Task statement = How many of the lines below include "intros"? Give the number and no other words.

Dataset entries =
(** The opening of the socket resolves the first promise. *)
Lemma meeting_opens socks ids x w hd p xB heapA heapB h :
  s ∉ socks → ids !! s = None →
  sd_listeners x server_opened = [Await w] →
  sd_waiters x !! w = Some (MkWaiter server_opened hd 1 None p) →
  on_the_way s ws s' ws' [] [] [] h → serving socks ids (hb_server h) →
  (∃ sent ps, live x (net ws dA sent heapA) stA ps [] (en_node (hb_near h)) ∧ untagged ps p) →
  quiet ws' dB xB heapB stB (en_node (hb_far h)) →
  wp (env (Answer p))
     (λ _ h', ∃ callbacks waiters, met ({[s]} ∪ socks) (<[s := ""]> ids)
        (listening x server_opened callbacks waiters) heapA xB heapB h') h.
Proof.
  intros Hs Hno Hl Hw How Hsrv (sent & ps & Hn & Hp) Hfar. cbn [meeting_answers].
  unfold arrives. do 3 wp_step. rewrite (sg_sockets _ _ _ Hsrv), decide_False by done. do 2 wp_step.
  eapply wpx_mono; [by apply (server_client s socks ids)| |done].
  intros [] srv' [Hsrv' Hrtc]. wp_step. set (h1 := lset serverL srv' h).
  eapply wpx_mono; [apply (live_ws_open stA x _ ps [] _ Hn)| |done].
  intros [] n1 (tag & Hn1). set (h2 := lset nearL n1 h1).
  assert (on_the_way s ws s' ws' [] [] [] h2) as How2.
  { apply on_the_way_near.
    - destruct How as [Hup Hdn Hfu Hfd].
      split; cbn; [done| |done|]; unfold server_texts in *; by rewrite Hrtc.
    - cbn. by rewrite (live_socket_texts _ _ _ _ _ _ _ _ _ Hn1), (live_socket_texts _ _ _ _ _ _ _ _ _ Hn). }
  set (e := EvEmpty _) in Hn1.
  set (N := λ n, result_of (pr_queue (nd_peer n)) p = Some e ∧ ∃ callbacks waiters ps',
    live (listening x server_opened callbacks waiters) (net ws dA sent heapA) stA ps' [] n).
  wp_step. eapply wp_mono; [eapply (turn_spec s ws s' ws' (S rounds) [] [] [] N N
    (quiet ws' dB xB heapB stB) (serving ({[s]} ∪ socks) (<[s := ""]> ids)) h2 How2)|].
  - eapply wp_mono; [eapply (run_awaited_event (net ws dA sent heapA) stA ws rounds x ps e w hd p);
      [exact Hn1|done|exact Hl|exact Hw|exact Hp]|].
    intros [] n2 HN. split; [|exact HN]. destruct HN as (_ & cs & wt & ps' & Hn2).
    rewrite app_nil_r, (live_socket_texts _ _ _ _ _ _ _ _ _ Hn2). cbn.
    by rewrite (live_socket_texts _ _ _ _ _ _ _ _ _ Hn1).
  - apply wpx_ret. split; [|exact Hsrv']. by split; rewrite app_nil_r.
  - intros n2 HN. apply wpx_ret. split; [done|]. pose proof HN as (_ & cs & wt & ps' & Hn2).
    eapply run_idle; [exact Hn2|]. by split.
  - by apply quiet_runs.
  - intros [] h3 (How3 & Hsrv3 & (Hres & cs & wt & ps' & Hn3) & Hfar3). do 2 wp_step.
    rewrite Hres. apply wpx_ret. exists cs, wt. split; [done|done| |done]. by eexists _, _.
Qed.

Response area = 6